The traditional example of this is a step that needs to do the same processing with a lot of records. Suppose you have a table with one record for each account. You need to look at every account and do some sort of processing and then put a result somewhere. Maybe you need to insert a new row into a different table for any account you find that matches some criteria.
A simple chunk step will iterate across every row, do the processing, and, at checkpoints, write the rows that met the criteria. If you have a lot of rows, this could take a long time. With a partitioned step you can break that up into several threads, running concurrently, each processing a different range of the data.
In a later post we’ll look at how to decide how to break up the work and how to communicate with each thread what it is supposed to do. But for now, just assume there is a way and we can take our table of one million rows and process it with ten threads each concurrently processing one hundred thousand rows.

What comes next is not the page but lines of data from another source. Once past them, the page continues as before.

(** C18: whatever [send_raw] is given, the only calls it makes are [sendto] to the daemon, and every
    datagram of a well-formed session starts with a header that the receiver decodes: it names
    this device, its payload_len is the number of bytes that follow it, and the datagram fits the
    1410-byte packet buffer of the sender. *)
Theorem send_raw_framed E data w :
  is_object data -> cfg_ok (s_cfg (st w)) -> is_u8 (s_seq (st w)) -> is_u16 (s_out_transfer_seq (st w)) ->
  exists w' ps, send_raw data E w = Some (tt, w') /\
    calls (tr w') = calls (tr w) ++ ((fun p => CSendto (s_sock (st w)) p (s_daemon_ip (st w)) DAEMON_PORT) <$> ps) /\
    Forall (framed (cfg_device_id (s_cfg (st w)))) ps.
Proof.
  intros Ho Hc Hs Ht. destruct (wp_run _ _ _ _ (send_raw_wp E data w Ho Hs)) as ([] & w' & Hr & _ & Hcalls).
  exists w', (raw_datagrams (st w) data). split_and!; [done|done|].
  apply Forall_forall. intros p Hp. by eapply raw_datagrams_framed.
Qed.

Lemma send_raw_framed_witness :
  exists w' ps, send_raw (replicate 3 9) demo_env (World demo_session []) = Some (tt, w') /\
    calls (tr w') = (fun p => CSendto 5 p 0x0100007F DAEMON_PORT) <$> ps /\ Forall (framed 0) ps.
Proof.
  destruct (send_raw_framed demo_env (replicate 3 9) (World demo_session [])) as (w' & ps & Hr & Hc & Hf).
  - by vm_compute.
  - by repeat split.
  - by split.
  - by split.
  - exists w', ps. split; [exact Hr|]. split; [exact Hc|exact Hf].
Defined.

Of course, just because you want ten threads running concurrently doesn’t mean they really will. Depending on the platform and available processors and a host of other factors, they might not run as concurrently as you’d hope. And we’ve also made some assumptions that these threads won’t get in each other’s way. We will have ten threads inserting rows into the same table at the same time. Is that too many? Will the contention doing the inserts outweigh the benefits of concurrent processing? Maybe.
Another thing to remember about partitions is that they can be batchlets instead of chunk steps. You could have a simple batchlet that copies a file and use a partitioned batchlet step to copy multiple files at the same time, each partition copying a different file.